Sur l’article 700 du code de procédure civile et les dépens
Dès lors que l’assignation de Mme et M. [Z] était parfaitement justifiée, en l’état de loyers et chargés non réglés, il y a lieu de confirmer l’ordonnance entreprise en ce qu’elle les a condamnés aux dépens, comprenant le coût du commandement de payer et de l’assignation, et à verser à la société Logis Méditerrannée la somme de 200 euros au titre de l’article 700 du code de procédure civile.
Par ailleurs, compte tenu du sens de la présente décision, les dépens d’appel seront laissés à la charge de Mme et M. [Z] in solidum.

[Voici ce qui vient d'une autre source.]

(* ===== verification/CookieScope.v ===== *)
(** [chromulate-cookie]: domain and path scoping
    (src/crates/chromulate-cookie/src/domain.rs and path.rs). *)
From S2P Require Import Prelude RustStr RustNet Extern.

(** ** Domains (domain.rs) *)

Definition is_ip_literal (host : str) : bool :=
  match strip_prefix b#"[" host ≫= strip_suffix b#"]" with
  | Some inner => parses_ipv6 inner
  | None => parses_ipv4 host
  end.

Definition domain_matches (host cookie_domain : str) : bool :=
  if decide (host = cookie_domain) then true
  else if is_ip_literal host then false
  else match strip_suffix cookie_domain host with
       | Some prefix => ends_with prefix b#"."
       | None => false
       end.

Section With_psl.
Context `{Psl}.

Definition is_public_suffix (domain : str) : bool := bool_decide (psl_domain domain = None).

Definition site_of (host : str) : str :=
  if is_ip_literal host then host else default host (psl_domain host).

Definition is_same_site (a b : str) : bool := bool_decide (site_of a = site_of b).
End With_psl.

(** ** Paths (path.rs) *)

Definition default_path (request_path : str) : str :=
  if starts_with request_path b#"/" then
    match rfind_by (is_char "/"%char) request_path with
    | Some 0 | None => b#"/"
    | Some last_slash => take last_slash request_path
    end
  else b#"/".

Definition path_matches (request_path cookie_path : str) : bool :=
  if decide (request_path = cookie_path) then true
  else if negb (starts_with request_path cookie_path) then false
  else ends_with cookie_path b#"/"
       || bool_decide (request_path !! length cookie_path = Some "/"%char).

(** ** Properties *)

(** RFC 6265 section 5.1.3 as a relation: equal, or a name (not an IP literal)
    below the cookie's domain at a label boundary. *)
Definition DomainMatch (host domain : str) : Prop :=
  host = domain ∨ (is_ip_literal host = false ∧ ∃ p, host = p ++ b#"." ++ domain).

Lemma domain_matches_iff host domain :
  domain_matches host domain = true ↔ DomainMatch host domain.
Proof.
  unfold domain_matches, DomainMatch. case_decide as Heq; [naive_solver|].
  destruct (is_ip_literal host); [naive_solver|].
  destruct (strip_suffix domain host) as [prefix|] eqn:Hs.
  - apply strip_suffix_Some in Hs as ->. rewrite ends_with_spec. split.
    + intros [r ->]. right. split; [done|]. exists r. by rewrite <- app_assoc.
    + intros [?|(_ & p & Hp)]; [done|]. rewrite app_assoc in Hp.
      apply app_inj_2 in Hp as [-> _]; [by eexists|done].
  - split; [done|]. intros [?|(_ & p & ->)]; [done|].
    assert (strip_suffix domain (p ++ b#"." ++ domain) = Some (p ++ b#".")) as Hs';
      [|congruence].
    apply strip_suffix_Some. by rewrite <- app_assoc.
Qed.

(** RFC 6265 section 5.1.4 as a relation: equal, or a prefix that ends on a
    segment boundary. *)
Definition PathMatch (request_path cookie_path : str) : Prop :=
  request_path = cookie_path ∨
  ∃ r, request_path = cookie_path ++ r ∧
       ((∃ p, cookie_path = p ++ b#"/") ∨ ∃ t, r = b#"/" ++ t).

Lemma path_matches_iff rp cp : path_matches rp cp = true ↔ PathMatch rp cp.
Proof.
  unfold path_matches, PathMatch. case_decide as Heq; [naive_solver|].
  destruct (starts_with rp cp) eqn:Hs; simpl.
  - apply starts_with_spec in Hs as [r ->].
    rewrite orb_true_iff, bool_decide_eq_true, ends_with_spec.
    rewrite lookup_app_r, Nat.sub_diag by lia.
    assert (Hhead : r !! 0 = Some "/"%char ↔ ∃ t, r = b#"/" ++ t).
    { destruct r as [|c r]; simpl; split; [done|by intros [? ?]| |by intros [? [= -> _]]].
      intros [= ->]. by eexists. }
    rewrite Hhead. split; [naive_solver|]. intros [?|(r' & Hr & Hb)]; [done|].
    apply app_inv_head in Hr as <-. done.
  - split; [done|]. intros [?|(r & -> & _)]; [done|].
    rewrite <- not_true_iff_false, starts_with_spec in Hs. naive_solver.
Qed.

Lemma starts_with_slash p : starts_with p b#"/" = true ↔ ∃ r, p = "/"%char :: r.
Proof. rewrite starts_with_spec. done. Qed.

Lemma default_path_absolute p : starts_with (default_path p) b#"/" = true.
Proof.
  unfold default_path. destruct (starts_with p b#"/") eqn:Hp; [|done].
  apply starts_with_slash in Hp as [r ->].
  destruct (rfind_by _ _) as [[|i]|]; simpl; apply starts_with_slash; eauto.
Qed.

(** The default path of a request always covers that request. *)
Lemma default_path_matches p :
  starts_with p b#"/" = true → path_matches p (default_path p) = true.
Proof.
  intros Hp. apply path_matches_iff. unfold default_path. rewrite Hp.
  apply starts_with_slash in Hp as [r ->].
  destruct (rfind_by _ _) as [[|i]|] eqn:Hr.
  - right. exists r. split; [done|]. left. by exists [].
  - right. apply rfind_by_Some in Hr as (c & Hc & Hp & _).
    unfold is_char in Hp. bool_prop. subst c.
    exists (drop (S i) ("/"%char :: r)). split; [by rewrite take_drop|].
    right. exists (drop (S (S i)) ("/"%char :: r)). by apply drop_S.
  - right. exists r. split; [done|]. left. by exists [].
Qed.

#[export] Instance is_same_site_equivalence `{Psl} :
  Equivalence (λ a b, is_same_site a b = true).
Proof.
  unfold is_same_site. split; repeat intro; bool_prop; congruence.
Qed.

(** Cookie scope is decided exactly as RFC 6265 says: a host domain-matches a
    cookie's domain iff they are equal or the host is a name - never an IP literal -
    ending in that domain at a label boundary; a request path matches a cookie's
    path iff they are equal or it extends it at a segment boundary; and the default
    path of a request always covers that request. *)
Theorem cookie_scope_exact :
  (∀ host domain, domain_matches host domain = true ↔ DomainMatch host domain) ∧
  (∀ request_path cookie_path,
     path_matches request_path cookie_path = true ↔ PathMatch request_path cookie_path) ∧
  ∀ p, starts_with p b#"/" = true → path_matches p (default_path p) = true.
Proof. split_and!; [apply domain_matches_iff|apply path_matches_iff|apply default_path_matches]. Qed.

En tant que parties tenues aux dépens, Mme et M. [Z] seront déboutés de leur demande d’indemnité formée au titre des dispositions de l’article 700 du code de procédure civile en faveur de la bailleresse pour les frais exposés à hauteur d’appel non compris dans les dépens.
PAR CES MOTIFS
La cour,
Déclare irrecevables les conclusions transmises par la société anonyme (SA) [Adresse 1], le 24 avril 2024, et les pièces qui y sont annexées ;
Confirme l’ordonnance entreprise en ce qu’elle a :
— constaté que les conditions d’acquisition de la clause résolutoire étaient réunies au 6 juillet 2023 ;
— condamné solidairement Mme et M. [Z] à verser à la société Logis Méditerrannée, à titre provisionnel, la somme de 8 368,02 euros au titre des loyers, charges locatives et indemnités d’occupation impayés au 14 décembre 2023, avec intérêts au taux légal à compter du 4 août 2023 sur la somme de 6 477,47 euros et à compter de la présente décision pour le solde ;
— condamné solidairement Mme et M. [Z] à verser à la société Logis Méditerrannée la somme de 200 euros au titre de l’article 700 du code de procédure civile ;
— condamné in solidum Mme et M. [Z] aux dépens de l’instance, comprenant le coût du commandement de payer et de l’assignation ;
L’infirme en toutes ses autres dispositions ;
Statuant à nouveau, et y ajoutant,
Autorise Mme [K] [Z] et M.[Y] [Z] à se libérer de leur dette en 36 mensualités de 230 euros le 15 de chaque mois, la 36ème mensualité étant augmentée du solde de la dette ;
Dit que ces mensualités devront être payées en plus du loyer et des charges courants et en même temps qu’eux ;
Dit que la première mensualité sera due en même temps que le loyer et des charges courants du premier mois suivant la signification de la présente décision ;
Dit que les effets de la résiliation judiciaire sont suspendus pendant l’exécution des délais de grâce ;
Dit que si les délais sont respectés, la résiliation sera réputée n’avoir jamais joué et le bail reprendra pleinement ses effets entre les parties ;
Dit qu’au contraire, à défaut de paiement d’une seule mensualité ou du loyer et des charges courants à son terme exact :
1 – le bail sera automatiquement résilié,
2 – le solde de la dette deviendra immédiatement exigible,
3 – à défaut pour Mme [K] [Z] et M.[Y] [Z] d’avoir libéré les lieux deux mois après la notification au préfet du commandement d’avoir à quitter les lieux, il sera procédé à leur expulsion et à celle de tous occupants de leur chef, avec l’assistance de la force publique et d’un serrurier, si besoin est, conformément aux dispositions des articles L 412-1 et suivants, R 412-1 et suivants du code des procédures civiles d’exécution, et au transport des meubles laissés dans les lieux aux frais des l’expulsés dans tel garde-meubles choisi par ces derniers ou à défaut par l’huissier en charge des opérations conformément aux dispositions des articles L 433-1 et L 433-2 du code des procédures civiles d’exécution,
4 – Mme [K] [Z] et M.[Y] [Z] seront tenus in solidum au paiement d’une indemnité d’occupation égale au montant du dernier loyer augmenté des provisions sur charges, tels qu’ils auraient été dus en cas de poursuite du bail, soit égale à la somme de 823,91 euros à la date du mois de novembre 2023, avec possibilité de révision, outre les charges locatives après régularisation annuelle, ;
Déboute Mme [K] [Z] et M.[Y] [Z] de leur demande formée au titre de l’article 700 du code de procédure pour les frais exposés en appel non compris dans les dépens ;
Condamne in solidum Mme [K] [Z] et M.[Y] [Z] aux dépens de la procédure d’appel.